### Task details
Copy each line in the data below that contains the word "Some".

(Collected data entries)
-- Opening Marker --

(** C39. A server that is stopped and started again before the function of stop has run never
    accepts again: in every state a server can reach, with an accepting loop running, the function
    of stop closes the sockets of the restarted server, which has none then, and the loop goes on
    for ever, each round failing to accept from the closed socket, without a pause. *)
Theorem restart_spins worker io_worker accept_worker timeout workers es w s aw l p :
  run SOMAXCONN es (initial (make worker io_worker accept_worker timeout) workers w) = (Ret tt, s) →
  isStop (server s) = false → m_acceptWorker (server s) = Some aw → queues s !! aw = Some l →
  p ∈ m_socks (server s) → p ∈ running s →
  ∃ s', run SOMAXCONN [Stop; Start; Run aw (length l)] s = (Ret tt, s')
    ∧ isStop (server s') = false ∧ getSocks (server s') = [] ∧ p ∈ running s'
    ∧ ∀ fuel, ∃ w', startAccept fuel p s'
        = (NoFuel, mkS (server s') (sockets s') (next s') (queues s') (running s') w').
Proof using Haccept.
  intros E Hstop Haw Hl Hp Hrun. apply run_accounted in E; [|by apply initial_accounted].
  unfold isStop in *.
  set (q1 := <[aw := l ++ [CloseAll]]> (queues s)).
  set (s1 := set_queues q1 (set_server (set_isStop true (server s)) s)).
  assert (step SOMAXCONN Stop s = (Ret tt, s1)) as E1.
  { cbn [step]. unfold stop, mbind, st_bind, update, modify, gets, schedule. cbn. by rewrite Haw, Hl. }
  set (q2 := <[aw := (l ++ [CloseAll]) ++ (StartAccept <$> m_socks (server s))]> q1).
  set (s2 := set_queues q2 (set_server (set_isStop false (set_isStop true (server s))) s1)).
  assert (step SOMAXCONN Start s1 = (Ret tt, s2)) as E2.
  { cbn [step]. unfold start, mbind, st_bind, gets, update, modify. cbn. rewrite Haw.
    rewrite schedule_accepts_total with (l := l ++ [CloseAll]); [done|]. cbn. apply lookup_insert_eq. }
  set (s3 := set_queues (<[aw := l ++ (StartAccept <$> m_socks (server s))]> q2) s2).
  assert (step SOMAXCONN (Run aw (length l)) s2 = close_all s3) as E3.
  { cbn [step]. unfold run_task, mbind, st_bind, get. cbn. unfold q2. rewrite lookup_insert_eq.
    rewrite lookup_app_l by (rewrite length_app; simpl; lia). rewrite list_lookup_middle by done.
    unfold modify. f_equal. unfold s3, s2, drop_nth. cbn. do 2 f_equal.
    rewrite <- app_assoc, take_app_length. cbn. rewrite drop_app_ge by lia.
    by replace (S (length l) - length l)%nat with 1%nat by lia. }
  destruct (close_loop_closes (m_socks (server s)) s3) as (s4 & E4 & Ev4 & Hc4).
  { intros q Hq. change (sockets s3) with (sockets s). apply (acc_refs _ _ E). left. apply elem_of_refs. by left. }
  pose proof (close_loop_same _ _ _ _ E4) as Hsame.
  assert (∃ op, sockets s3 !! p = Some op) as [op Hop].
  { change (sockets s3) with (sockets s). apply (acc_refs _ _ E). left. apply elem_of_refs. by left. }
  destruct (Hc4 p op Hop) as (op' & Hop' & Hcl); [by right|].
  destruct (release_all_keeps p (m_socks (server s)) (set_server (set_socks [] (server s4)) s4)) as (s5 & E5 & Ev5 & Eq5 & Er5 & Es5).
  { apply elem_of_refs. cbn. rewrite (same_running _ _ Hsame). by right; right. }
  exists s5. assert (step SOMAXCONN (Run aw (length l)) s2 = (Ret tt, s5)) as E6.
  { rewrite E3. unfold close_all, mbind, st_bind, gets. change (m_socks (server s3)) with (m_socks (server s)). rewrite E4.
    unfold clear_socks, mbind, st_bind, gets, update, modify. rewrite Ev4 in E5 |- *. exact E5. }
  split; [cbn [run]; unfold mbind, st_bind; by rewrite E1, E2, E6|].
  rewrite Ev5, Er5. cbn. rewrite Ev4, (same_running _ _ Hsame). split; [done|]. split; [done|]. split; [done|].
  intros fuel. destruct (closed_spins p op' fuel s5) as [w' E']; [by rewrite Ev5; cbn; rewrite Ev4|by rewrite Es5|done|].
  exists w'. rewrite E'. rewrite Ev5, Er5. cbn. by rewrite Ev4, (same_running _ _ Hsame).
Qed.
End server.

(** ** The theorems on TCP servers at a concrete network

    A network in which port 80 is taken, every listening socket has descriptor 5, and every client
    descriptor 7, which the table of descriptors knows as a socket; calls on descriptor -1 fail. *)

Import TcpServer.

-- Closing Marker --

### Solution to this exercise
  isStop (server s) = false → m_acceptWorker (server s) = Some aw → queues s !! aw = Some l →
  assert (∃ op, sockets s3 !! p = Some op) as [op Hop].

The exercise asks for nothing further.